More bandwidth on average reduces this friction and makes content more snackable since users don’t need to spend as much time to sample the content being offered to them.
This could especially be a boon to WebXR, which delivers AR or VR directly through the web browser, very similar to how websites are accessed. Because WebXR content isn’t pre-downloaded like a game or video, it needs to be small enough in size that the user doesn’t sit through a painful wait while the experience loads. With greater bandwidth, WebXR experiences can be made larger and with greater detail, and it would be more seamless to jump from one WebXR experience to the next without long waits.
5G is Latency & Bandwidth, But Execution & Economics Are Still Key
And that’s about it… along with any other use-case you can imagine where the key barrier is latency and bandwidth. Those are the pieces you should come back to any time that someone throws any technology and 5G into a sentence and tries to explain how 5G is going to revolutionize that technology, industry, or use-case.
Is anything unlocked by reducing latency and increasing bandwidth? When it comes to AR and VR, the answer is yes in theory, but execution and economics are equally important.

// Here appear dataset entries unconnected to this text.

(** C9. The query helper hands the statement text and the parameter list to
    the pool as they are, and every statement the write handler issues has
    one of two constant texts: user input (the candidate, the audit message
    built from candidate and origin) travels only in the parameter list. *)
Theorem castVote_statement_text_constant req w :
  (forall text ps w1, issued (snd (query text ps w1)) = (issued w1 ++ [mkQuery text ps])%list)
  /\ Forall (fun q =>
               (sql q = "INSERT INTO votes (candidate) VALUES (?)"
                /\ params q = [body_candidate req])
               \/ (sql q = "INSERT INTO system_logs (event_type, message, pod_id) VALUES (?, ?, ?)"
                   /\ exists msg, params q = [JStr "VOTE_TX"; JStr msg; JStr POD_ID]))
            (issued_since w (snd (castVote POD_ID req w))).
Proof.
  split.
  - intros text ps w1. unfold query.
    destruct (fault _); [reflexivity|]. destruct (exec _ _) as [?|[? ?]]; reflexivity.
  - destruct (includes [JStr "aws"; JStr "azure"] (body_candidate req)) eqn:E.
    + apply includes_valid in E. destruct (valid_candidate_string _ E) as (c & Hc & Hv).
      rewrite (castVote_valid_cases c req w Hc Hv), Hc.
      destruct (fault (next_outcome w)); cbv zeta.
      { cbn [snd]. erewrite issued_since_app by reflexivity.
        constructor; [left; split; reflexivity | constructor]. }
      destruct (js_or _ _).
      * destruct (fault (second_outcome w)); cbn [snd];
          (erewrite issued_since_app by (cbn [issued]; rewrite <- app_assoc; reflexivity));
          (constructor; [left; split; reflexivity|]);
          (constructor; [right; split; [reflexivity | eexists; reflexivity] | constructor]).
      * cbn [snd]. erewrite issued_since_app by reflexivity.
        constructor; [left; split; reflexivity | constructor].
    + unfold castVote. rewrite E. cbn [negb ret snd]. rewrite issued_since_refl. constructor.
Qed.

End WritePath.

(** ** The votes object *)

Lemma votes_init_obj : votes_init = votes_obj 0 0 0.
Proof. reflexivity. Qed.

Lemma votes_obj_set_aws a b t v : obj_set "aws" v (votes_obj a b t) = votes_obj v b t.
Proof. unfold obj_set, votes_obj. cbn. apply insert_insert_eq. Qed.

Lemma votes_obj_set_azure a b t v : obj_set "azure" v (votes_obj a b t) = votes_obj a v t.
Proof.
  unfold obj_set, votes_obj. cbn.
  rewrite (insert_insert_ne _ "azure" "aws") by discriminate.
  by rewrite insert_insert_eq.
Qed.

Lemma votes_obj_set_total a b t : set_total (votes_obj a b t) = votes_obj a b (a + b).
Proof.
  unfold set_total, votes_obj.
  rewrite lookup_total_insert_eq.
  rewrite (lookup_total_insert_ne _ "aws" "azure") by discriminate.
  rewrite lookup_total_insert_eq.
  rewrite (insert_insert_ne _ "total" "aws") by discriminate.
  rewrite (insert_insert_ne _ "total" "azure") by discriminate.
  by rewrite insert_insert_eq.
Qed.
(** * Result and argument decoders of codex-cli ([utils/parsers.ts],
      [utils/debug-logger.ts]): a shallow embedding and its properties.

    The development has four layers:
    - [JSStr]: JavaScript strings as sequences of UTF-16 code units, with
      the string methods the decoders call;
    - [JSNum], [JSON]: the Number type as IEEE-754 binary64 and the two
      platform built-ins [JSON.parse] and [JSON.stringify];
    - an effect monad (console lines and fire-and-forget file tasks, an
      environment holding the [DEBUG] switch, exceptions);
    - the functions of [debug-logger.ts] and [parsers.ts], written in that
      monad statement by statement. *)

From Stdlib Require Import ZArith NArith List String Ascii Bool Lia.
From Stdlib Require Import Floats.SpecFloat.
Import ListNotations.

Local Open Scope Z_scope.

(** ** JavaScript strings *)

Module JSStr.

(** A string is its sequence of UTF-16 code units. *)
Definition jsstring := list N.

(** The code units of a literal written in the source (ASCII only). *)
Definition lit (s : string) : jsstring :=
  List.map N_of_ascii (list_ascii_of_string s).

(** The same, for a literal that contains quotation marks: in the
    argument an apostrophe (39) stands for a quotation mark (34). *)
Definition qlit (s : string) : jsstring :=
  List.map (fun c => if N.eqb c 39 then 34%N else c) (lit s).

Definition eqb (a b : jsstring) : bool :=
  if list_eq_dec N.eq_dec a b then true else false.

(** [s.length] *)
Definition length (s : jsstring) : Z := Z.of_nat (List.length s).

5G will definitely open up the possibility of the use-cases described above, but possibility doesn’t always mean viability. It might be possible to, for instance, deliver a good cloud-rendered VR experience thanks to the benefits of 5G, but how much are users willing to pay for this, and is it greater than the cost to run such a service?
These are big questions which to date only have rough answers. It will take the slow rollout of 5G into the market before the actual bandwidth, latency, and costs are known, and only then will the line be clear between the possibility and viability of various use-cases.